In 1999, unauthorized construction on the Temple Mount by the Waqf resulted in trucks fulls of dirt filled with archaeological artifacts being dumped. In 2005 the Ir David Foundation joined a Bar Ilan University and the National Parks Authority, Temple Mount Sifting Project, where volunteers and professionals recover these artifacts. Thousands of artifacts have been recovered including 5,000 ancient coins. In March 2017, the Temple Mount Sifting Project announced it stopped collaborating with the Ir David Foundation. The reason was not published.

In 2011, a leading Israeli specialist on the archeology of Jerusalem, Dr. Eilat Mazar, who in the past collaborated with the Elad foundation, wrote a letter protesting the foundation's lack commitment to "scientific archeological work". In particular she expressed concerns over their intention to demolish a wall in a subterranean trench called "Jeremiah's Pit," which she regards as part of a tourist gimmick. The Antiquities Authority replied that she was only trying to appropriate the site for herself. Elad countered that her contract forbids her from complaining about future excavations.

Elad was blamed by Silwan residents when a channel dug for archaeological excavations partially collapsed in December 2011 near the village's mosque. The excavations were carried out by the Israel Antiquities Authority and funded by Elad.

===On evictions===
Critics accuse the foundation of methodically attempting to "Judaicize" the City of David / Silwan area by enhancing Jewish claims and presence at the expense of local Palestinians. The foundation says its actions are legal under Israeli law.

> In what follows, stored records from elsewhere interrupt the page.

(** A stretch of a write, in terms of the bytes it took. *)
Lemma quantum_taken killed p i bs n k :
  pipe_ok p → (k = pipewrite killed p bs ∧ n = length bs) ∨ k = resume killed p (Writing i bs n) →
  match k with
  | Return r out _ _ p' => out = [] ∧ ((r = n ∧ taken p p' bs = bs) ∨ r = - EPIPE)
  | Sleep _ k' _ p' => ∃ j rest, k' = Writing j rest n ∧ taken p p' bs ++ rest = bs
  | Fault => True
  end.
Proof.
  intros Hok Hk. assert (write_post killed p k ∧ ∃ m, (m ≤ length bs)%nat ∧ moves p bs n m k) as [Hp (m & Hm & Hmv)].
  { destruct Hk as [[-> ->]| ->]; [by apply pipewrite_ok|by apply write_loop_ok]. }
  destruct k as [r out w sg p'|c k' w p'|]; cbn in Hp, Hmv; [| |done]; unfold taken.
  - destruct Hp as (Hok' & _), Hmv as (Hmv & -> & Hr). rewrite (moved_taken _ _ m bs) by done. split; [done|].
    destruct Hr as [[-> ->]|?]; [left; by rewrite firstn_all|by right].
  - destruct Hp as (Hok' & _), Hmv as (Hmv & j & ->). rewrite (moved_taken _ _ m bs) by done.
    exists j, (drop m bs). by rewrite take_drop.
Qed.

(** A new pipe, as [pipealloc] fills it in. *)
Definition new_pipe (junk : list Z) : pipe := mkpipe 1 1 (mkrb 4096 8192 0 0 PIPESIZE junk) false.
Definition start (junk : list Z) : sys := mksys (new_pipe junk) ∅ false [] [].

Lemma start_inv junk : length junk = Z.to_nat PIPESIZE → inv (start junk).
Proof.
  intros Hl. split; cbn; try (unfold INT_MAX; lia); try done.
  split; cbn; [|done]. split; cbn; try (unfold PIPESIZE; lia); [|done|].
  - exists (2 ^ 55). reflexivity.
  - vm_compute. done.
Qed.
Section calls.

(** The process that runs, its [killed] flag, what is on its stack where a
    [struct dirent] is declared, and the ring buffer [ring_buffer_create] makes
    for a new pipe, [None] when [kmalloc] finds no memory for it or the pipe. *)
Context (self : nat) (killed : bool) (de : list Z) (new_ring : option RingBuf.ring_buf).

(** [devsw[major]], [None] where the table has none. *)
Context (dev_open : Z → option (Z → Z → VFS Z)) (dev_close : Z → option (Z → VFS Z)).
Context (dev_read : Z → option (Z → nat → Z → FS (Z * list Z))).
Context (dev_write : Z → option (Z → nat → list Z → FS Z)).

Definition my_ofile (s : vfs) : list (option nat) := default [] (ofile s !! self).
Definition set_my_ofile (l : list (option nat)) (s : vfs) : vfs :=
  set_ofile (<[self := l]> (ofile s)) s.

Definition fd_to_struct_file (fd : Z) : VFS (option nat) :=
  if (fd <? 0) || (OPEN_MAX <=? fd) then mret None
  else
    l ← gets my_ofile;
    from_option (l !! Z.to_nat fd).

Fixpoint first_null (l : list (option nat)) : option nat :=
  match l with
  | [] => None
  | None :: _ => Some 0%nat
  | Some _ :: l => S <$> first_null l
  end.

Definition fdalloc (f : nat) : VFS Z :=
  l ← gets my_ofile;
  match first_null l with
  | Some fd => _ ← modify (set_my_ofile (<[fd := Some f]> l)); mret (Z.of_nat fd)
  | None => mret (- EMFILE)
  end.

(** Close file [f]: [f->ip] is looked at whatever the type of the file is. *)
Definition vfs_close (f : nat) : VFS Z :=
  x ← the_file f;
  if ref x <? 1 then panic "fileclose: file already closed"
  else
    _ ← upd_file f (set_fref (ref x - 1));
    if 0 <? ref x - 1 then mret 0
    else
      i ← from_option (ip x);
      n ← the_node i;
      let gone := _ ← upd_file f (λ x, set_flags 0 (set_type FD_NONE (set_fref 0 x)));
        match type x with
        | FD_PIPE => p ← from_option (pipe x); _ ← pipeclose p (writable x); mret 0
        | FD_FIFO =>
            p ← from_option (pipe x);
            _ ← pipeclose p (writable x);
            r ← (λ s, from_option (rf s !! i) s);
            w ← (λ s, from_option (wf s !! i) s);
            _ ← upd_file r (set_fref 0);
            _ ← upd_file w (set_fref 0);
            mret 0
        | FD_INODE => _ ← begin_op; _ ← onfs (inode_put i); _ ← end_op; mret 0
        | FD_NONE => mret 0
        end in
      if S_ISCHR (mode (di n)) then
        match dev_of dev_close n with
        | None => mret (- ENODEV)
        | Some close => _ ← close (minor (di n)); gone
        end
      else gone.

(** An index outside of [ofile] is an access outside of the array. *)
Definition fdalloc2 (f : nat) (fd : Z) : VFS Z :=
  l ← gets my_ofile;
  if fd <? 0 then fail EFault
  else
    old ← from_option (l !! Z.to_nat fd);
    r ← (match old with Some g => vfs_close g | None => mret 0 end);
    if r <? 0 then mret r
    else
      _ ← modify (λ s, set_my_ofile (<[Z.to_nat fd := Some f]> (my_ofile s)) s);
      mret fd.

(** The pipe of two new files.  The files are stored through the two
    arguments as they are made, and stay there when they are closed again
    because something is missing. *)
Definition pipealloc : VFS (Z * option nat * option nat) :=
  o0 ← filealloc;
  match o0 with
  | None => mret (- ENOMEM, None, None)
  | Some f0 =>
      o1 ← filealloc;
      match o1, new_ring with
      | None, _ => _ ← vfs_close f0; mret (- ENOMEM, o0, None)
      | Some f1, None => _ ← vfs_close f0; _ ← vfs_close f1; mret (- ENOMEM, o0, o1)
      | Some f1, Some rb =>
          p ← gets (λ s, length (pipes s));
          _ ← modify (λ s, set_pipes (pipes s ++ [Pipe.mkpipe 1 1 rb false]) s);
          _ ← upd_file f0 (λ x, set_pipe (Some p) (set_rw true false (set_type FD_PIPE x)));
          _ ← upd_file f1 (λ x, set_pipe (Some p) (set_rw false true (set_type FD_PIPE x)));
          mret (0, o0, o1)
      end
  end.
(* ===== verification/FsTxn.v ===== *)
(** * File writes as transactions

    [vfs_write] hands a write to [inode_write] in pieces of at most 1536 bytes,
    each between [begin_op] and [end_op].  Here the file system (Fs.v) meets
    the log (Log.v): what the transaction sees is determined by the blocks it
    logs, a piece logs at most [MAXOPBLOCKS] blocks, and a crash therefore
    leaves the file with its old or with its new contents. *)

From S2P Require Import Prelude Mem Words Block Bio Log Fs FsBlock FsTree FsFile FsInode FsRel File.

Module FsTxn.
Import Block Fs FsBlock FsTree FsFile FsInode FsRel.

(** ** The view of a transaction *)

(** The blocks pinned in memory are the logged ones, the last write first. *)
Definition txn (s s' : fs) : Prop :=
  ∃ ws, writes s' = writes s ++ ws ∧ sb s' = sb s ∧ a_disk (store s') = a_disk (store s) ∧
    a_mem (store s') = Log.apply_writes ws (a_mem (store s)).

#[global] Instance txn_rel : StateRel txn.
Proof.
  split.
  - intros s. exists []. by rewrite app_nil_r.
  - intros s1 s2 s3 (w1 & W1 & S1 & D1 & M1) (w2 & W2 & S2 & D2 & M2). exists (w1 ++ w2).
    rewrite W2, W1, S2, D2, M2, M1, app_assoc, Log.apply_writes_app. done.
  - intros s b d. exists []. by rewrite app_nil_r.
  - intros s b. exists []. by rewrite app_nil_r.
  - intros s b d. by exists [(b, d)].
  - intros s ip f _. exists []. by rewrite app_nil_r.
Qed.

Lemma apply_writes_over ws m dk k :
  match Log.apply_writes ws m !! k with Some d => Some d | None => dk !! k end =
  Log.apply_writes ws (m ∪ dk) !! k.
Proof.
  revert m. induction ws as [|[h c] ws IH]; intros m; cbn.
  - rewrite lookup_union. by destruct (m !! k), (dk !! k).
  - rewrite IH. by rewrite insert_union_l.
Qed.

(** Seen from a clean state, the view is the disk with the writes applied. *)
Lemma txn_view s s' dk :
  store s = mkabs dk ∅ ∅ → writes s = [] → txn s s' →
  ∀ k, V s' k = Log.apply_writes (writes s') dk !! k.
Proof.
  intros Hs Hw (ws & W & _ & D & M) k. rewrite Hs in D, M. rewrite Hw in W. cbn in D, M, W. rewrite W.
  unfold V, view. rewrite M, D, apply_writes_over. by rewrite (left_id_L ∅ (∪)).
Qed.
Definition sys_readlinkat (fd : Z) (pathname buf : list Z) : VFS (Z * list Z) :=
  r ← argfd fd;
  match r with
  | inl e => mret (e, buf)
  | inr _ =>
      _ ← begin_op;
      r ← filereadlinkat self de dev_read fd pathname buf;
      _ ← end_op;
      mret r
  end.

(** The first entry whose name begins with [dir] is moved; its number goes
    through a [uint16_t]. *)
Fixpoint rename_loop (dp ndp : nat) (dir newelem : list Z) (off : Z) (k : nat) : VFS Z :=
  match k with
  | O => fail EFuel
  | S k =>
      n ← the_node dp;
      if off <? size (di n) then
        '(r, bs) ← onfs (inode_read dev_read dp off DIRENT_SIZE);
        if negb (r =? DIRENT_SIZE) then
          _ ← end_op; _ ← onfs (inode_unlockput dp); _ ← onfs (inode_put ndp); mret (- ENOENT)
        else
          c ← lift (KString.strncmp (arena (de_name (put_bytes de 0 bs)) (dir ++ [0])) 4096 8192 (Nat.min (length dir) 255));
          if c =? 0 then
            let num := wrap 16 (de_ino (put_bytes de 0 bs)) in
            r ← onfs (inode_write dev_write dp (replicate DIRENT_SIZE 0) off);
            if negb (r =? DIRENT_SIZE) then
              _ ← end_op; _ ← onfs (inode_unlockput dp); _ ← onfs (inode_put ndp); mret (- ENOSPC)
            else
              _ ← (if (ndp =? dp)%nat then mret tt else onfs (inode_lock ndp));
              r ← onfs (dirlink ndp newelem num);
              _ ← (if (ndp =? dp)%nat then mret tt else onfs (inode_unlockput ndp));
              if r <? 0 then mret (- EEXIST)
              else _ ← onfs (inode_unlockput dp); _ ← end_op; mret 0
          else rename_loop dp ndp dir newelem (off + DIRENT_SIZE) k
      else _ ← onfs (inode_unlockput dp); _ ← onfs (inode_put ndp); _ ← end_op; mret (- ENOENT)
  end.

Definition sys_renameat (fd1 : Z) (oldpath : list Z) (fd2 : Z) (newpath : list Z) : VFS Z :=
  check_fd fd1 (check_fd fd2 (
    _ ← begin_op;
    o1 ← namei_with_fd AT_FDCWD oldpath;
    match o1 with
    | None => _ ← end_op; mret (- ENOENT)
    | Some i1 =>
        _ ← onfs (inode_put i1);
        o2 ← nameiparent_with_fd AT_FDCWD newpath;
        match o2 with
        | None => _ ← end_op; mret (- ENOENT)
        | Some (i2, newelem) =>
            _ ← onfs (inode_put i2);
            d ← nameiparent_with_fd fd1 oldpath;
            nd ← nameiparent_with_fd fd2 newpath;
            match d, nd with
            | None, None => _ ← end_op; mret (- ENOENT)
            | None, Some (ndp, _) => _ ← onfs (inode_put ndp); _ ← end_op; mret (- ENOENT)
            | Some (dp, _), None => _ ← onfs (inode_put dp); _ ← end_op; mret (- ENOENT)
            | Some (dp, dir), Some (ndp, _) =>
                _ ← onfs (inode_lock dp);
                n ← the_node dp;
                rename_loop dp ndp dir newelem (2 * DIRENT_SIZE) (dir_fuel (size (di n)))
            end
        end
    end)).

(** ** Permissions *)

Definition F_OK : Z := 0.
Definition X_OK : Z := 1.
Definition W_OK : Z := 2.
Definition R_OK : Z := 4.

(** One of the three tests: the bits looked up in [mode] are those of the
    argument. *)
Definition access_ok (md want usr grp oth : Z) (correct_uid correct_gid : bool) : bool :=
  if Z.land md want =? want then
    ((Z.land md usr =? usr) && correct_uid) || ((Z.land md grp =? grp) && correct_gid) || (Z.land md oth =? oth)
  else true.

(** The user and the groups of the process. *)
Record cred := mkcred { cr_uid : Z; cr_gids : list Z }.

Definition is_in_group (group : Z) (c : cred) : bool := bool_decide (group ∈ cr_gids c).

Definition sys_faccessat (c : cred) (fd : Z) (path : list Z) (md : Z) : VFS Z :=
  check_fd fd (
    _ ← begin_op;
    o ← namei_with_fd fd path;
    match o with
    | None => _ ← end_op; mret (- ENOENT)
    | Some i =>
        if md =? F_OK then _ ← onfs (inode_put i); _ ← end_op; mret 0
        else
          _ ← onfs (inode_lock i);
          n ← the_node i;
          let correct_uid := (cr_uid c =? 0) || (cr_uid c =? uid (di n)) in
          let correct_gid := is_in_group (gid (di n)) c in
          _ ← onfs (inode_unlockput i);
          _ ← end_op;
          if access_ok md R_OK 0x100 0x20 0x4 correct_uid correct_gid &&
             access_ok md W_OK 0x80 0x10 0x2 correct_uid correct_gid &&
             access_ok md X_OK 0x40 0x8 0x1 correct_uid correct_gid
          then mret 0 else mret (-1)
    end).

End calls.
End Sysfile.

In December 2011, joint activities between the Elad Association and the Jewish National Fund in Israel (JNF-KKL) led to Seth Morrison's resignation from the board of JNF-USA, the JNF's arm in the United States. Morrison resigned in protest at the decision by Himnuta, a subsidiary of JNF-KKL, to launch eviction proceedings against the Sumarin family, who lived in the Silwan neighborhood of East Jerusalem. In the case of the Sumarin family, the children of the original owner, Musa Sumarin, were declared absentees after his death even though there were other family members living in the home at the time. In 1991, the Israeli government transferred the property to the JNF subsidiary. In a letter to The Jewish Daily Forward, Morrison said the action on the Sumarin home "is not an isolated case. JNF has gained ownership of other Palestinian homes in East Jerusalem and, in many instances, then transferred these properties through its subsidiaries to Elad, a settler organization whose purpose is to 'Judaize' East Jerusalem". Under Israel's controversial Absentee Property Law, the state may reclaim homes whose owners were not present in 1967, when Israel took control of East Jerusalem. Morrison said that the expulsion of the Sumarin family was a violation of human rights, and part of the systematic transfer of Palestinian property to ideological settlers who wish to put facts on the ground that hinder a lasting peace agreement. A campaign against the eviction was launched by T'ruah (then known as Rabbis for Human Rights), and by the Sheikh Jarrah Solidarity Movement, and in the United Kingdom by the Jewish organization Yachad. In response to these campaigns the JNF delayed the eviction.

===On authority over national park===
Ir Amim and others petitioned the High Court in July 2010, to cancel an agreement between the Israel Nature and Parks Authority (INPA) and Elad because of secret transfer of authority to Elad, which would carry out a political agenda. The Court ordered some changes and a new three-year contract was signed.